• TASK ITEM:
Write out the line that contains "rewrite A1, A2, A3. cbn [andb]." and every line after it through the end of the entries, exactly as given and with no other lines.

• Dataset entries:

Lemma failing_repo_aborts_run_witness :
  let env := Script.world [KShow] "" in
  let pre := [("https://example/first.git", [("main", [])])] in
  let post := [("https://example/last.git", [("main", ["elemB"])])] in
  let st1 := snd (process_repos env pre "gits" "files" [] "main" false
                    initial) in
  let st2 :=
    snd (process_repo env "https://example/repo.git" [("main", ["elemA"])]
           "gits" "files" [] "main" false st1) in
  process_repos env pre "gits" "files" [] "main" false initial
  = (Ok true, st1)
  ∧ process_repo env "https://example/repo.git" [("main", ["elemA"])]
      "gits" "files" [] "main" false st1 = (Ok false, st2)
  ∧ process_mirroring env
      (pre ++ ("https://example/repo.git", [("main", ["elemA"])]) :: post)
      "gits" "files" [] "main" false initial
    = (Ok (false, None), st2)
  ∧ ∃ d, trace st2 = trace initial ++ d ∧ Forall (λ e, ¬ mutating e) d.
Proof.
  intros env pre post st1 st2.
  split; [vm_compute; reflexivity|]. split; [vm_compute; reflexivity|].
  apply (failing_repo_aborts_run env pre "https://example/repo.git"
           [("main", ["elemA"])] post "gits" "files" [] "main" false
           initial st1 st2);
    vm_compute; reflexivity.
Defined.

(** ** The timestamp *)

Lemma digit_is_digit n : PyStr.is_digit (PyStr.digit n) = true.
Proof.
  unfold PyStr.digit.
  assert (n mod 10 < 10) as Hlt by (apply Nat.mod_upper_bound; lia).
  destruct (n mod 10) as [|m]; [reflexivity|].
  do 9 (destruct m as [|m]; [reflexivity|]). lia.
Qed.

Lemma all_chars_app p a b :
  PyStr.all_chars p (a +:+ b) = PyStr.all_chars p a && PyStr.all_chars p b.
Proof.
  induction a as [|c a IH]; [done|].
  change (String c a +:+ b) with (String c (a +:+ b)).
  cbn [PyStr.all_chars]. by rewrite IH, andb_assoc.
Qed.

(** [strftime("%Y%m%d%H%M%S")] yields fourteen decimal digits. *)
Lemma strftime_YmdHMS_digits dt :
  String.length (strftime_YmdHMS dt) = 14
  ∧ PyStr.all_chars PyStr.is_digit (strftime_YmdHMS dt) = true.
Proof.
  split; [reflexivity|].
  unfold strftime_YmdHMS, PyStr.zpad4, PyStr.zpad2.
  rewrite !all_chars_app. cbn [PyStr.all_chars].
  by rewrite !digit_is_digit.
Qed.

(** ** Counting commands in the history *)

Lemma spawned_app k d1 d2 : spawned k (d1 ++ d2) = spawned k d1 ++ spawned k d2.
Proof. unfold spawned. apply filter_app. Qed.

Lemma spawned_none ks k d :
  Forall (of_kinds ks) d → k ∉ ks → spawned k d = [].
Proof.
  intros Hd Hk. induction Hd as [|e d He _ IH]; [done|].
  unfold spawned in *. rewrite filter_cons_False; [done|].
  destruct e; simpl in *; [|done..]. intros [= <-]. done.
Qed.

Lemma status_of_kinds env h p subdir cwd :
  of_kinds [KStatus] (run_event env h (git_command p (status_args subdir)) cwd).
Proof. simpl. rewrite kind_status. by left. Qed.

Lemma all_passed_app ks d1 d2 :
  all_passed ks (d1 ++ d2) = all_passed ks d1 && all_passed ks d2.
Proof. unfold all_passed. apply forallb_app. Qed.

(** The commands of the repository level are clones, checkouts, element
    checks and generator runs: when all of these exited 0, every command
    did. *)
Lemma repo_level_all_passed d :
  Forall (of_kinds repo_level) d →
  all_passed [KCheckout; KShow; KGenerate] d = true →
  all_passed [KClone; KCreateBranch; KAdd; KCommit] d = true →
  Forall passed d.
Proof.
  intros Hd H1 H2. unfold all_passed in *.
  rewrite forallb_forall in H1, H2. apply Forall_forall. intros e He.
  pose proof (proj1 (Forall_forall _ _) Hd e He) as Hk.
  apply list_elem_of_In in He.
  specialize (H1 e He). specialize (H2 e He).
  destruct e as [c cwd res| |]; [|done..]. cbn [of_kinds passed] in *.
  unfold repo_level in Hk. rewrite !elem_of_cons, elem_of_nil in Hk.
  destruct Hk as [Hk|[Hk|[Hk|[Hk|[]]]]]; rewrite Hk in H1, H2;
    first [ by apply Z.eqb_eq in H1 | by apply Z.eqb_eq in H2 ].
Qed.

(** When the commands the gate ran exited 0, it ran all three and
    passes. *)
Lemma gate_passes_when_passed env git_dir raw_files_dir base_branch h :
  all_passed [KClone; KCreateBranch; KAdd; KCommit]
    (gate_events env git_dir raw_files_dir base_branch h) = true →
  gate_passes env git_dir raw_files_dir base_branch h = true
  ∧ gate_events env git_dir raw_files_dir base_branch h
    = [gate_create env base_branch h;
       gate_add env git_dir raw_files_dir base_branch h;
       gate_commit env git_dir raw_files_dir base_branch h].
Proof.
  unfold gate_passes, gate_events. cbv zeta.
  set (e1 := gate_create env base_branch h).
  set (e2 := gate_add env git_dir raw_files_dir base_branch h).
  set (e3 := gate_commit env git_dir raw_files_dir base_branch h).
  assert (∀ rest, all_passed [KClone; KCreateBranch; KAdd; KCommit]
                    (e1 :: rest)
                  = succeeded e1
                    && all_passed [KClone; KCreateBranch; KAdd; KCommit] rest)
    as A1 by reflexivity.
  assert (∀ rest, all_passed [KClone; KCreateBranch; KAdd; KCommit]
                    (e2 :: rest)
                  = succeeded e2
                    && all_passed [KClone; KCreateBranch; KAdd; KCommit] rest)
    as A2 by reflexivity.
  assert (∀ rest, all_passed [KClone; KCreateBranch; KAdd; KCommit]
                    (e3 :: rest)
                  = succeeded e3
                    && all_passed [KClone; KCreateBranch; KAdd; KCommit] rest)
    as A3 by reflexivity.
  destruct (succeeded e1) eqn:S1.
  2: { rewrite A1. discriminate. }
  destruct (succeeded e2) eqn:S2.
  2: { rewrite A1, A2. discriminate. }
  rewrite A1, A2, A3. cbn [andb].
  destruct (succeeded e3); [done|discriminate].
Qed.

• OUTPUT OF THE TASK:
  rewrite A1, A2, A3. cbn [andb].
  destruct (succeeded e3); [done|discriminate].
Qed.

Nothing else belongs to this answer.